Penn State engineers have created the first scalable chip that classifies and recognizes images almost instantly – by designing a workaround that removes the most time-consuming aspects of traditional on-chip AI image processing.
Their custom 9.3 square millimeter processor directly processes light received from an “object of interest” using what they call an “optical deep neural network”.
The researchers’ processor effectively uses “optical neurons” interconnected using optical wires, called waveguides, to form a multi-layered deep network.

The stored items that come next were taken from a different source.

(** [if not self.selected_region]: [None] and region [0] are falsy *)
Definition region_truthy (r : option Z) : bool :=
  match r with Some z => negb (z =? 0) | None => false end.

(** [clear_schedule()]: [answer] is the yes/no dialog's result *)
Definition clear_schedule (u : ui) (answer : bool) : ui :=
  if negb (region_truthy (selected_region u)) then u else
  let region_postcodes_set := region_postcodes u in
  let st := core u in
  let region_appointments :=
    filter (fun kv => kv.1 ∈ region_postcodes_set) (confirmed_appointments st) in
  let region_pending := match pending_appointment u with
                        | Some (_, _, p, _) => bool_decide (p ∈ region_postcodes_set)
                        | None => false end in
  if bool_decide (region_appointments = []) && negb region_pending then u
  else if negb answer then u
  else
    let a := fold_left (fun a kv => if bool_decide (kv.2 ∈ region_postcodes_set) then dict_del kv.1 a else a)
                       (appointments st) (appointments st) in
    let c := fold_left (fun c kv => dict_del kv.1 c) region_appointments (confirmed_appointments st) in
    let segs := filter (fun s => seg_date s ∉ selected_dates st) (travel_segments st) in
    let st1 := set_travel (set_confirmed (set_appointments st a) c) segs ∅ in
    let u1 := set_core u st1 in
    let u1 := if region_pending then set_pending u1 None else u1 in
    match appointments_csv u1 with
    | Some (Some df) =>
        set_csv u1 (Some (Some (filter (fun r => ar_postcode r ∉ region_postcodes_set) df)))
    | _ => u1
    end.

Information passes through the layers, with each step helping to classify the input image into one of its learned categories.
Using the chip’s ability to calculate when light travels through it to directly read and process optical signals, the researchers say the chip doesn’t need to store information and can perform image classification. complete in about half a nanosecond.
“We are not the first to offer technology that directly reads optical signals, but we are the first to create the complete system in a chip that is both compatible with existing technology and scalable to work with more complex data. “, says Geers.
The team expects the work to have apps for automatically detecting text in photos, helping self-driving cars recognize obstacles, and other computer vision tasks.
AI has changed the world of camera technology in recent months. Earlier this year, scientists developed an AI camera capable of color filming in total darkness.
This week, Camero-Tech announced its latest AI-powered detection system, the Xaver 1000, which allows soldiers to see through walls before attacking.
Picture credits: Header photo licensed via Depositphotos.